▸ Problem details: In the listing below, find each line with the string "Hlen" and return it.

----------------------------------------

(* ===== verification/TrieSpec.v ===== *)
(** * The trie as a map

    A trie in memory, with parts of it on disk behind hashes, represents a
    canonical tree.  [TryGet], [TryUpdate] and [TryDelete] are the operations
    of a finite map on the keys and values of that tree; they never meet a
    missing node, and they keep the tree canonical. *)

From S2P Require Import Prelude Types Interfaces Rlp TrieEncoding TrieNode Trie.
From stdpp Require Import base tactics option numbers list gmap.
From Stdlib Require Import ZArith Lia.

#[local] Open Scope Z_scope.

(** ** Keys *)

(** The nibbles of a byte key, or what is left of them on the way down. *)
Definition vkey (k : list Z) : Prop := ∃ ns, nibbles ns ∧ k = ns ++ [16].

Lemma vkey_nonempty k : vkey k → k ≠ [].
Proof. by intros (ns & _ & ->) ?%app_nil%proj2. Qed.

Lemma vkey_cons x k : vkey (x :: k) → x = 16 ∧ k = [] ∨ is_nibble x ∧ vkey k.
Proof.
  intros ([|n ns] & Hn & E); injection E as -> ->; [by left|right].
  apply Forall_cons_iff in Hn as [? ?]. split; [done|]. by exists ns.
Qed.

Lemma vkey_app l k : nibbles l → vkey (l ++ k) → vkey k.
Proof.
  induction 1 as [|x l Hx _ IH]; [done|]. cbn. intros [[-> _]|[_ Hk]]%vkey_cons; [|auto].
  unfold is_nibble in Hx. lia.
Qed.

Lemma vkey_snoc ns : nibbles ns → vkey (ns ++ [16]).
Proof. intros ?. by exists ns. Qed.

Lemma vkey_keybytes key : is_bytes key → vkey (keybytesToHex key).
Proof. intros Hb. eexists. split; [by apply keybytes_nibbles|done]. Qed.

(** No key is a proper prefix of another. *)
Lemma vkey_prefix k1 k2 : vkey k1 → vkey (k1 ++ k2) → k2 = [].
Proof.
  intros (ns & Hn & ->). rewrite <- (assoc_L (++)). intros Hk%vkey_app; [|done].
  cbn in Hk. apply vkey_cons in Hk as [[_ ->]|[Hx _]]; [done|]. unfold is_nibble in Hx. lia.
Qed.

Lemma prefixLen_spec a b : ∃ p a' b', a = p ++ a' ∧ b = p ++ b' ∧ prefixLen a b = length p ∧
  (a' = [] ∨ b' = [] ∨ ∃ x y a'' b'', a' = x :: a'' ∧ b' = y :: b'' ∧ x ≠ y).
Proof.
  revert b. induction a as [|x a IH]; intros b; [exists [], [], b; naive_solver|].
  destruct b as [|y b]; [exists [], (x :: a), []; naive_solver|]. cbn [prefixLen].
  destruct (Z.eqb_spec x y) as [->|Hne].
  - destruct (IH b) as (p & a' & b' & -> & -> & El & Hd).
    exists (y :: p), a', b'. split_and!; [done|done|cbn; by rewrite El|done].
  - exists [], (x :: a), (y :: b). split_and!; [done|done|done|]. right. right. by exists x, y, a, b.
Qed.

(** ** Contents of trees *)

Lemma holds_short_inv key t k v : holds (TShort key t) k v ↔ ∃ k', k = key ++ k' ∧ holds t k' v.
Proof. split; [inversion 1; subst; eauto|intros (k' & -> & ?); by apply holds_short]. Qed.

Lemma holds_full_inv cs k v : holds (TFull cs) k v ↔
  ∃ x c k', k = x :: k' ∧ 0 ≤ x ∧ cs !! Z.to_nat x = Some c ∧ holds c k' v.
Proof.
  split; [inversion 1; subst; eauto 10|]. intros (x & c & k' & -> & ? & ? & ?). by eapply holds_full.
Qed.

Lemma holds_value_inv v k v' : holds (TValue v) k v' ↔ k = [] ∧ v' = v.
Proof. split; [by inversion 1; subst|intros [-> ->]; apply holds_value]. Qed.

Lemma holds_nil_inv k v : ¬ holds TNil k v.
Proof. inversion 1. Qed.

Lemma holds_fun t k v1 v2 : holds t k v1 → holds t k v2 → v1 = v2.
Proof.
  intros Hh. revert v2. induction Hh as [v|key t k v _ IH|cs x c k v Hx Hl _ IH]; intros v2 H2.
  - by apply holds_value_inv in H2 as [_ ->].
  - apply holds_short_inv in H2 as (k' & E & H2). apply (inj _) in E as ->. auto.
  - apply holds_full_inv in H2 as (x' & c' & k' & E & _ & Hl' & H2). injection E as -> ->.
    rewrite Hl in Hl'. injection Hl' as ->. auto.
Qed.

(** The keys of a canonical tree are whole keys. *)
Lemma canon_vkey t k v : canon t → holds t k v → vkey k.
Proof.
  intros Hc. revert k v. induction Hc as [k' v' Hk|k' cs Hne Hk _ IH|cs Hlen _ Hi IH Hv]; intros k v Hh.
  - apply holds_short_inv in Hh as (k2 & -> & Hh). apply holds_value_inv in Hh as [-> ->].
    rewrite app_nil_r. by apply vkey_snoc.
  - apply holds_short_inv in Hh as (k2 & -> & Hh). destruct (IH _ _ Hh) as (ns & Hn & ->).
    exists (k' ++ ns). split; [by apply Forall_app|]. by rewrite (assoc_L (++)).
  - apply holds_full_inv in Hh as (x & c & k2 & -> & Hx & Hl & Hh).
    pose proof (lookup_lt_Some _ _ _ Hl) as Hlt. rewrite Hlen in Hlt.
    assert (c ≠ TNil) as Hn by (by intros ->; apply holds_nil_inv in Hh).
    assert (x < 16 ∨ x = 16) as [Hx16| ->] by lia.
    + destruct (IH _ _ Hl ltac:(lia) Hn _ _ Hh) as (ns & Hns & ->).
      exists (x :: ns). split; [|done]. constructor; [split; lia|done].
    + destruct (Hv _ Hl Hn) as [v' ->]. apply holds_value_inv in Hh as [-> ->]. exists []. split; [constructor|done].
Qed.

----------------------------------------

▸ Result of the exercise:
  intros Hc. revert k v. induction Hc as [k' v' Hk|k' cs Hne Hk _ IH|cs Hlen _ Hi IH Hv]; intros k v Hh.
    pose proof (lookup_lt_Some _ _ _ Hl) as Hlt. rewrite Hlen in Hlt.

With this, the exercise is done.